Purposeful Innovation, The Way To Create A New Future

What we, as a society, need the most right now is the ability to understand true innovation. I don’t mean innovation as technology or Artificial Intelligence, I mean innovation as the creation of new processes and products/services that are created to advance the current methods in a way that also advances our communities, both business and social.

There are challenges that come down to understanding the paradoxical nature of innovation. It’s human nature to want something new, you are drawn to buying new things and consuming new media ideas. As humans we are excited by novel ideas. Yet, when we are grouped together as cultures, in all forms (nationality; vocational; lifestyle; popular/media etc.), we create a preference to mass conformity. This conformity creates barriers and obstacles to developing the innovations that we need to advance ourselves and advance our societies.

Once you understand your personal filter to what you are evaluating, it becomes much easier to organise your people and resources to work on new projects.

We need to start exploring our approach to developing new ideas. As an innovation mentor and business consultant, the biggest hurdle I find is with the thought patterns of the decision-makers. The leaders that approve the new proposals in their businesses. Dependent on the company, the decision-makers can be from Strategy teams or Finance or elsewhere; what they all have in common is the inclusion of certain thought patterns that hinders their ability to make sound judgement decisions on new ideas. So, I work with them on that first, once you understand your personal filter to what you are evaluating, it becomes much easier to organise your people and resources to work on new projects.

Understanding the innovation paradox is key. New ideas cannot be a random scattergun approach as traditional methods imply. The costs and risks are too high for most businesses to sustain. 

The foundations I work with have been self-generating in that I have developed new ways to create models that help clients create and leverage new ways of thinking within their businesses. Ultimately, their remit is to produce new products and services for their customers. Understanding the innovation paradox is key. New ideas cannot be a random scattergun approach as traditional methods imply. The costs and risks are too high for most businesses to sustain. My approach works on the concept that new ideas, when generated purposefully for the greater good (of the communities they serve), will start off with a small uptake of customers and will continue to grow and grow until they reach the popular mass market. I call this purposeful innovation. It cuts down business risk and the cost of R&D dramatically as it is based on a number of established theories that are used as standard strategic models in business.

While collective purpose drives the direction, a new idea needs to go in and the growth process needs to be consciously managed. I advise clients on seeding new ideas and evolving them in growth cycles that enable the business to continuously learn and change as they nurture them into final creations. This method is quite exact in that you know exactly what stage you are monitoring to move into the next stage. Even new ideas that don’t fulfil the original objective have provided the business with new information in a form that can be adapted and used into something else. It’s a kind of low-waste model where all ideas have an opportunity to be understood well enough to increase the potential that they can be used or repurposed at a later date. Often new information comes to light and they can come back into development.

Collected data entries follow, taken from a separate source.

(** X8. What a lookup finds after save_preferences: a key outside the
    five recognized ones is as before (an unrecognized key of the updates is
    not stored); a recognized key that the updates lack or give as null is
    as before; a recognized key given any other value holds that value,
    except a text for topics, which is stored split. *)
Theorem save_preferences_lookup (updates prefs : dict) (k : string) :
  exists prefs',
    save_preferences (PDict updates) prefs = Ok prefs'
    /\ (is_recognized k = false -> dict_get k prefs' = dict_get k prefs)
    /\ (dict_get k updates = None \/ dict_get k updates = Some PNone ->
        dict_get k prefs' = dict_get k prefs)
    /\ (forall v,
          is_recognized k = true ->
          dict_get k updates = Some v ->
          v <> PNone ->
          (k = "topics" -> is_text v = false) ->
          dict_get k prefs' = Some v).
Proof.
  exists (store_apply prefs updates). split; [apply save_preferences_apply|].
  unfold store_apply. rewrite fold_store_get. fold (is_recognized k).
  repeat split.
  - now intros ->.
  - intros H. unfold stored_value.
    destruct H as [-> | ->]; now destruct (is_recognized k).
  - intros v -> Hv Hnn Htopics. unfold stored_value. rewrite Hv.
    destruct v; try reflexivity; try congruence.
    destruct (String.eqb_spec k "topics") as [->|_]; [|reflexivity].
    now specialize (Htopics eq_refl).
Qed.
(** With pairwise distinct ids, deleting the stale ids keeps the records
    whose description is live, and every new record. *)
Lemma embed_tools_points_by_description (w : world) :
  wf_collection (procedural (vectors w)) ->
  let live := map (co_augment_tool C) (tools w) in
  let c := procedural (vectors w) in
  let new := missing_tools (map point_description (points c)) live in
  points (procedural (vectors (world_after (embed_tools C w)))) =
    filter (fun p => str_in (point_description p) (map tool_description live)) (points c)
      ++ tool_points C (next_id c) (ticks w) new.
Proof.
  intros [Hnd Hlt] live c new. rewrite embed_tools_points. fold live c new.
  set (stale := stale_points (map tool_description live) (points c)).
  assert (Hstale : forall q, In q stale <->
            In q (points c) /\ str_in (point_description q) (map tool_description live)
                               = false).
  { intros q. unfold stale, stale_points. rewrite filter_In.
    now rewrite negb_true_iff. }
  rewrite filter_app. f_equal.
  - apply filter_ext_in. intros p Hp.
    destruct (str_in (point_description p) (map tool_description live)) eqn:E.
    + apply negb_true_iff.
      destruct (id_in (pt_id p) (map pt_id stale)) eqn:Eid; [|reflexivity].
      apply id_in_In, in_map_iff in Eid as (q & Eq & Hq).
      apply Hstale in Hq as [Hq Hnot].
      assert (q = p) by (apply (NoDup_map_eq pt_id (points c)); assumption).
      subst q. congruence.
    + apply negb_false_iff, id_in_In, in_map. apply Hstale. now split.
  - apply filter_all. intros p Hp. apply negb_true_iff.
    destruct (id_in (pt_id p) (map pt_id stale)) eqn:Eid; [|reflexivity].
    apply id_in_In, in_map_iff in Eid as (q & Eq & Hq).
    apply Hstale in Hq as [Hq _]. apply Hlt in Hq.
    apply tool_points_ids in Hp. fold c in Hq. lia.
Qed.

(** X14.  How many records hold a description [d] after [embed_tools]:
    none when no live tool has [d]; as many as before when a record held
    [d]; and otherwise one for each live tool with the description [d], so
    that live tools sharing a new description are each persisted. *)
Theorem embed_tools_description_count (w : world) (d : str) :
  wf_collection (procedural (vectors w)) ->
  let live := map tool_description (map (co_augment_tool C) (tools w)) in
  let persisted := stored_texts (procedural (vectors w)) in
  count_str d (stored_texts (procedural (vectors (world_after (embed_tools C w))))) =
    if str_in d live
    then if str_in d persisted then count_str d persisted else count_str d live
    else 0.
Proof.
  intros Hwf live persisted. unfold stored_texts in *.
  change (map (fun p => page_content (payload p))) with (map point_description) in *.
  rewrite (embed_tools_points_by_description w Hwf).
  rewrite map_app, count_str_app, tool_points_descriptions.
  fold live. fold persisted.
  rewrite (count_str_filter point_description (fun x => str_in x live)).
  unfold missing_tools.
  rewrite (count_str_filter tool_description (fun x => negb (str_in x persisted))).
  fold live. fold persisted.
  destruct (str_in d live) eqn:El, (str_in d persisted) eqn:Ep; cbn [negb].
  - lia.
  - rewrite (count_str_absent _ _ Ep). lia.
  - reflexivity.
  - now rewrite (count_str_absent _ _ El).
Qed.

An organisation that adopts a mindful and purposeful way of developing their new products and processes will bring greater long term value to their customers and employees.

The biggest challenge and pressure my clients have is thinking they need to (and can) come up with the next big idea by throwing as many ideas as possible at the mass market and hoping one gets picked up. While it may seem that global brands do this (and some actually have the budgets to do so) there’s an alternative way which has come out of modern leadership skills of being mindful and applying that to the rest of the organisation. In other words, an organisation that adopts a mindful and purposeful way of developing their new products and processes will bring greater long term value to their customers and employees.

In this way, we can develop purposeful advancements to all our different communities and societies. It’s putting, what HR calls, soft skills to the forefront of driving new ideas and turning them into positive, long term impact on all aspects of society.

I have always been excited about new products and newness of ideas and think that businesses have put money ahead of positive impact. As every new generation becomes more emotionally intelligent and more passionate on avoiding the detrimental impact of past actions, it’s only natural the business strategy models should also be adapted and developed to consider this collective positive purpose. We are already in an era where establishments are expected to do this by their customers and employees. So, it goes without saying that the entities who embrace this will succeed while those that refuse to modernise will eventually become extinct.